Overall, the data presented here support previous observations regarding species-specific PKR inhibition by VACV K3 orthologs and extend them to a new genus of poxviruses [27,28,31]. Within primate species PKR, TPV 012 exhibited a broader range of PKR inhibition than did YMTV 012 and VACV K3. VACV K3 appeared to have a narrow range of PKR inhibition within primate species but efficiently inhibited PKR from a wide range mammals PKR [28]. It is worth mentioning that the ability of a virus to replicate and disseminate efficiently in its host is dependent on the entire interactome between the host and the virus [50]. In addition to K3L, yatapoxviruses encode several host range genes, including E3L, C7L, M11L, Serpins, P28-like, and B5R [51]. The role of the E3L gene of YMTV and C7L of YLDV in host range factors has been previously described [52,53]. However, the role of other genes as host range factors needs to be experimentally confirmed.

5. Conclusions

The possible reemergence of smallpox-like diseases through the zoonosis of animal poxviruses is a major public health concern. Members of the Yatapoxvirus genus infect humans and other primates and have caused outbreaks throughout Africa for the past 60 years. In addition, human infections with yatapoxviruses have been reported in animal handlers at primate centers in the United States and among travelers who visited Africa. Despite the threat posed to human health, the factors determining the host range of these viruses remain poorly understood. Here, we describe the inhibitory profiles of TPV and YMTV K3 orthologs against primate PKRs, and show that they display virus and host species-specific PKR inhibition. The TPV and YMTV K3 orthologs exhibited distinct PKR inhibition profiles, with TPV 012 generally inhibiting PKRs more strongly than YMTV 012. The species-specific PKR inhibition by the TPV and YMTV K3 orthologs may contribute to the differential susceptibility of primate species to TPV and YMTV infections.

Author Contributions

Conceptualization, D.M. and S.R.; methodology, D.M., J.N.S., C.P., T.C., L.T., G.B. and S.R.; validation, D.M., J.N.S., C.P., T.C., L.T., G.B. and S.R.; formal analysis, D.M., J.N.S., C.P., T.C., L.T., G.B. and S.R.; resources, S.R.; data curation, D.M. and L.T.; writing—original draft preparation, D.M.; writing—review and editing, D.M., J.N.S., C.P., L.T., G.B. and S.R.; visualization, D.M., L.T. and S.R.; supervision, S.R.; project administration, S.R.; funding acquisition, S.R. All authors have read and agreed to the published version of the manuscript.

Funding

This work was supported by Grant R01 AI114851 (to S.R.) from the National Institute of Allergy and Infectious Diseases.

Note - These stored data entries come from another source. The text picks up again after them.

(** ** Rounding stays near *)

(** The rounded time is the time asked for, or a time after [now] at which the clock
    of the processor, skewed by three ticks per processor, is at a whole second:
    less than a quarter of a second earlier or at most one second later, and never
    earlier when rounding up. *)
Lemma round_jiffies_near now j cpu up : is_u32 j -> 0 <= cpu < 2 ^ 16 ->
  let r := round_jiffies_common now j cpu up in
  r = j \/
  now < r /\ exists k, r = u32 (j + k) /\ (u32 (j + cpu * 3) + k) mod HZ = 0 /\
    (if up then 0 else - (HZ / 4)) < k <= HZ.
Proof.
  intros Hj Hc. unfold round_jiffies_common. cbv zeta. set (a := u32 (j + cpu * 3)).
  pose proof (Z.mod_pos_bound a HZ ltac:(done)) as Hm. pose proof (Z.div_mod a HZ ltac:(done)) as Ha.
  set (k := if (a mod HZ <? HZ / 4) && negb up then - (a mod HZ) else HZ - a mod HZ).
  match goal with |- context [u32 (?x - cpu * 3)] => assert (Hx : u32 (x - cpu * 3) = u32 (j + k)) end.
  { subst k. destruct (u32_congr (j + cpu * 3)) as [q Hq]. fold a in Hq. clearbody a.
    assert (Hu : forall z, u32 (u32 z - cpu * 3) = u32 (z - cpu * 3)) by (intros; unfold u32; apply Zminus_mod_idemp_l).
    destruct (_ && _); rewrite Hu; unfold u32; set (m := a mod HZ) in *; clearbody m;
      rewrite <- (Z_mod_plus_full (j + _) q); f_equal; lia. }
  rewrite Hx. destruct (Z.leb_spec (u32 (j + k)) now) as [|Hn]; [by left|]. right. split; [done|].
  exists k. split; [done|]. subst k. change (HZ / 4) with 62 in *. change HZ with 250 in *.
  destruct up; cbn [negb]; rewrite ?andb_false_r, ?andb_true_r; [|destruct (Z.ltb_spec (a mod 250) 62)];
    (split; [|lia]); [|replace (a + - (a mod 250)) with (a / 250 * 250) by lia; apply Z_mod_mult|];
    replace (a + (250 - a mod 250)) with ((a / 250 + 1) * 250) by lia; apply Z_mod_mult.
Qed.

(** The comparison with [jiffies] does not take the wrap-around of the clock into
    account: just after it, on the second processor, a time in the future is rounded
    to one in the past. *)
Lemma round_jiffies_past :
  let r := __round_jiffies 1 2 1 in
  r = 2 ^ 32 - 3 /\ time_after 2 1 = true /\ time_before r 1 = true.
Proof. vm_compute. auto. Qed.

(** ** The clock while a task sleeps *)

Lemma s32_shift z y k : z = y + k * 2 ^ 32 -> s32 z = s32 y.
Proof.
  intros ->. unfold s32. f_equal. replace (y + k * 2 ^ 32 + 2 ^ 31) with (y + 2 ^ 31 + k * 2 ^ 32) by lia.
  apply Z_mod_plus_full.
Qed.

Lemma handle_jiffies ev s r s' : is_u32 (jiffies s) -> handle ev s = Some (r, s') ->
  jiffies s' = u32 (jiffies s + is_tick ev).
Proof.
  intros Hj H. set (j := jiffies s) in *.
  assert (Hid : preserves (fun s => jiffies s = j) (handle ev) -> is_tick ev = 0 ->
    jiffies s' = u32 (j + is_tick ev)).
  { intros Hp ->. rewrite Z.add_0_r, u32_small by done. by apply (Hp s r s'). }
  pose proof (keep_handle (fun i _ => i = j) ev) as Hk. destruct ev; try (by apply Hid).
  - apply Hid; [|done]. cbn [handle]. apply preserves_bind; [apply (run_step_frame (fun i => i = j)) |].
    intros. apply preserves_ret.
  - cbn [handle] in H. unfold do_timer, modify in H. by injection H as _ <-.
Qed.

Lemma events_jiffies evs : forall s s', is_u32 (jiffies s) -> run_events evs s = Some s' ->
  jiffies s' = u32 (jiffies s + clock evs).
Proof.
  induction evs as [|ev evs IH]; intros s s' Hj H; cbn in H |- *.
  { injection H as <-. by rewrite Z.add_0_r, u32_small. }
  destruct (handle ev s) as [[r s1]|] eqn:E; [|done]. pose proof (handle_jiffies ev s r s1 Hj E) as H1.
  rewrite (IH s1 s'), H1, u32_add_l by (done || (rewrite H1; apply u32_range)). f_equal. lia.
Qed.

Lemma del_sync_jiffies turns : forall t s r s', is_u32 (jiffies s) ->
  del_timer_sync (turn <$> turns) t s = Some (r, s') -> jiffies s' = u32 (jiffies s + waited turns t s).
Proof.
  induction turns as [|evs turns IH]; intros t s r s' Hj H; cbn [fmap list_fmap del_timer_sync waited] in *;
    apply bind_inv in H as (r0 & s1 & H1 & H);
    pose proof (handle_jiffies (EvTryDel t) s r0 s1 Hj H1) as Hj1; cbn [is_tick] in Hj1;
    rewrite Z.add_0_r, u32_small in Hj1 by done.
  - rewrite Z.add_0_r, u32_small by done. destruct (0 <=? r0); by injection H as _ <-.
  - rewrite H1. destruct (0 <=? r0); [injection H as _ <-; by rewrite Z.add_0_r, u32_small|].
    apply bind_inv in H as ([] & s2 & Ht & H). unfold turn in Ht.
    destruct (run_events evs s1) as [s2'|] eqn:E; [|done]. injection Ht as <-.
    assert (Hj2 : jiffies s2' = u32 (jiffies s + clock evs))
      by (rewrite <- Hj1; eapply events_jiffies; [by rewrite Hj1 | done]).
    rewrite (IH t s2' r s'), Hj2, u32_add_l by (done || (rewrite Hj2; apply u32_range)). f_equal. lia.
Qed.

Lemma clock_nonneg evs : 0 <= clock evs.
Proof. induction evs as [|[] evs IH]; cbn; lia. Qed.

Lemma waited_nonneg turns : forall t s, 0 <= waited turns t s.
Proof.
  induction turns as [|evs turns IH]; intros t s; cbn; [done|].
  pose proof (clock_nonneg evs). repeat case_match; try done.
  match goal with |- context [waited turns t ?s2] => specialize (IH t s2) end. lia.
Qed.

(** [jiffies] is the low word of the clock. *)
Definition synced (s : sleeper) : Prop := jiffies (wheel s) = u32 (jiffies_64 s).

Lemma on_wheel_inv {A} (m : M system A) s a s' : on_wheel m s = Some (a, s') ->
  m (wheel s) = Some (a, wheel s') /\ jiffies_64 s' = jiffies_64 s /\ state s' = state s /\
  wrong s' = wrong s.
Proof.
  unfold on_wheel, zoom. destruct (m (wheel s)) as [[b w]|]; [|done]. by intros [= <- <-].
Qed.

Lemma schedule_inv evs s s' : schedule evs s = Some (tt, s') ->
  run_events evs (wheel s) = Some (wheel s') /\ jiffies_64 s' = jiffies_64 s + clock evs /\
  state s' = TASK_RUNNING.
Proof.
  unfold schedule. intros ([] & s1 & H1 & H)%bind_inv. apply bind_inv in H as ([] & s2 & [= <-] & [= <-]).
  apply on_wheel_inv in H1 as (H1 & Hj & _). unfold turn in H1.
  destruct (run_events evs (wheel s)) as [w|]; [|done]. injection H1 as H1. cbn.
  by rewrite Hj, H1.
Qed.

Lemma del_singleshot_inv t turns s r s' : del_singleshot_timer_sync t turns s = Some (r, s') ->
  del_timer_sync (turn <$> turns) t (wheel s) = Some (r, wheel s') /\
  jiffies_64 s' = jiffies_64 s + waited turns t (wheel s) /\ state s' = state s.
Proof.
  unfold del_singleshot_timer_sync. intros (n & s0 & [= <- <-] & H)%bind_inv.
  apply bind_inv in H as (r0 & s1 & H1 & H). apply bind_inv in H as ([] & s2 & [= <-] & [= <- <-]).
  apply on_wheel_inv in H1 as (H1 & Hj & Hs & _). cbn. by rewrite Hj.
Qed.

Lemma arm_inv t fn d timeout n s e s' : arm t fn d timeout n s = Some (e, s') ->
  e = u32 (timeout + jiffies (wheel s)) /\ jiffies (wheel s') = jiffies (wheel s) /\
  jiffies_64 s' = jiffies_64 s /\ state s' = state s.
Proof.
  unfold arm. intros (j & s0 & [= <- <-] & H)%bind_inv. cbv zeta in H.
  apply bind_inv in H as ([] & s1 & H1 & H). apply bind_inv in H as (r & s2 & H2 & [= <- <-]).
  apply on_wheel_inv in H1 as (H1 & Hj1 & Hs1 & _). apply on_wheel_inv in H2 as (H2 & Hj2 & Hs2 & _).
  pose proof (keep_init (fun i _ => i = jiffies (wheel s)) _ _ _ _ _ _ _ _ _ eq_refl H1) as E1.
  pose proof (keep_arm (fun i _ => i = jiffies (wheel s)) _ _ _ _ _ _ _ _ _ E1 H2) as E2.
  cbn in E2. rewrite Hj2, Hs2. done.
Qed.

Section Returns.
  Context (t : tid) (fn d : Z).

Institutional Review Board Statement

Not applicable.

Informed Consent Statement

Not applicable.

Data Availability Statement

All data necessary for the interpretation of the findings presented in this work are contained within the manuscript figures.

Acknowledgments

We are grateful to Jeffrey Hastings for technical assistance. We thank Nels Elde, Bertram Jacobs, Charles Samuel, and Adam Geballe for generously providing materials and reagents. Parts of this work were included in the PhD dissertation of D.M.

Conflicts of Interest

The authors declare no conflicts of interest.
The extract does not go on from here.